Lemma parts_ok : Forall complete_line A ∧ Forall complete_line B ∧ Forall complete_line C.
Proof. apply Forall_app in lines_ok as [? Hbc]. by apply Forall_app in Hbc as [? ?]. Qed.

Lemma ab_ok : Forall complete_line (A ++ B).
Proof. destruct parts_ok as (?&?&?). by apply Forall_app. Qed.
Lemma bc_ok : Forall complete_line (B ++ C).
Proof. destruct parts_ok as (?&?&?). by apply Forall_app. Qed.

(** The two logs share their first line only if one is all of the other's head. *)
Lemma ab_prefix_bc : A ++ B `prefix_of` B ++ C → A = [].
Proof.
  destruct A as [|a A']; [done|]. intros [k Hk]. exfalso. simpl in Hk.
  apply NoDup_cons in lines_distinct as [Hn _]. apply Hn, elem_of_app. right. rewrite Hk. set_solver.
Qed.
Lemma bc_prefix_ab : B ++ C `prefix_of` A ++ B → A ++ B = A ++ B ++ C.
Proof.
  intros [k Hk]. destruct A as [|a A'].
  - simpl in Hk |- *. apply (f_equal length) in Hk as Hlen. rewrite !length_app in Hlen.
    destruct C; [by rewrite app_nil_r|simpl in Hlen; lia].
  - destruct (B ++ C) as [|x bc] eqn:E.
    { apply app_nil in E as [-> ->]. by rewrite app_nil_r. }
    simpl in Hk. injection Hk as -> Hk. exfalso.
    simpl in lines_distinct. rewrite ?E in lines_distinct.
    apply NoDup_cons in lines_distinct as [Hn _]. apply Hn. set_solver.
Qed.

(** Past the shared lines there is no overlap. *)
Lemma no_longer_overlap i :
  length (concat B) < i ≤ length (concat (B ++ C)) → A ++ B ≠ [] →
  ends_with (concat (A ++ B)) (take i (concat (B ++ C))) = false.
Proof.
  intros Hi Hne. apply not_true_iff_false. rewrite ends_with_spec. intros Hsuf.
  destruct (A ++ B) as [|l D _] eqn:Eab using rev_ind; [done|].
  pose proof ab_ok as Hab. rewrite Eab in Hab. apply Forall_app in Hab as [HD [Hl _]%Forall_cons].
  set (t := take i (concat (B ++ C))) in *.
  assert (length t = i) as Hlt by (unfold t; rewrite length_take; lia).
  assert (last t = Some NL) as Hlast.
  { destruct Hsuf as [k Hk]. destruct Hl as (c&->&_). rewrite concat_app in Hk. simpl in Hk.
    rewrite app_nil_r, (assoc_L (++)) in Hk. apply (f_equal last) in Hk.
    rewrite last_snoc, last_app in Hk. destruct (last t) eqn:Et; [done|].
    apply last_None in Et. rewrite Et in Hlt. simpl in Hlt. lia. }
  destruct (take_lines_boundary (B ++ C) i bc_ok Hlast) as [r Hr]. fold t in Hr.
  assert (length B < r) as Hrb.
  { destruct (decide (r ≤ length B)) as [Hle|]; [|lia]. exfalso.
    rewrite Hr, take_app_le in Hlt by done. rewrite <-(take_drop r B), concat_app, length_app in Hi. lia. }
  rewrite take_app_ge in Hr by lia.
  destruct (take (r - length B) C) as [|c C1 _] eqn:Ec using rev_ind.
  { rewrite app_nil_r in Hr. rewrite Hr in Hlt. lia. }
  assert (c ∈ C) as Hc.
  { rewrite <-(take_drop (r - length B) C), Ec. set_solver. }
  destruct parts_ok as (_&_&HC). rewrite Forall_forall in HC.
  assert (c `suffix_of` concat (D ++ [l])) as Hcs.
  { etrans; [|exact Hsuf]. rewrite Hr, (assoc_L (++)), concat_app. simpl. rewrite app_nil_r. by eexists. }
  apply line_suffix_last in Hcs; [|by apply HC|done|done].
  assert (c = l) as ->.
  { apply lines_suffix_free; [| |done]; [set_solver|]. rewrite (assoc_L (++)), Eab. set_solver. }
  rewrite (assoc_L (++)), Eab in lines_distinct. apply NoDup_app in lines_distinct as (_&Hd&_).
  apply (Hd l); set_solver.
Qed.

Lemma merge_reassembles : merge_peer_log (concat (A ++ B)) (concat (B ++ C)) = concat (A ++ B ++ C).
Proof.
  unfold merge_peer_log. destruct (starts_with (concat (B ++ C)) (concat (A ++ B))) eqn:E1.
  { apply starts_with_prefix in E1 as [z Hz]. symmetry in Hz.
    apply concat_lines_prefix, ab_prefix_bc in Hz; [|apply ab_ok|apply bc_ok]. by rewrite Hz. }
  destruct (starts_with (concat (A ++ B)) (concat (B ++ C))) eqn:E2.
  { apply starts_with_prefix in E2 as [z Hz]. symmetry in Hz.
    apply concat_lines_prefix, bc_prefix_ab in Hz; [|apply bc_ok|apply ab_ok]. by rewrite Hz. }
  assert (A ++ B ≠ []) as Hne.
  { intros Hab. apply not_true_iff_false in E1. apply E1, starts_with_prefix. rewrite Hab.
    apply prefix_nil. }
  rewrite (find_overlap_exact _ _ _ (length (concat B))).
  - rewrite !concat_app, drop_app_length. by rewrite <-(assoc_L (++)).
  - rewrite !concat_app, !length_app. lia.
  - apply ends_with_spec. rewrite !concat_app, take_app_length. by eexists.
  - intros i Hi. apply no_longer_overlap; [lia|done].
Qed.
End reassemble.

**Problem details**
Whenever a line in the records contains the word "exfalso", copy that line.

**Response area**
  destruct A as [|a A']; [done|]. intros [k Hk]. exfalso. simpl in Hk.
    simpl in Hk. injection Hk as -> Hk. exfalso.
  { destruct (decide (r ≤ length B)) as [Hle|]; [|lia]. exfalso.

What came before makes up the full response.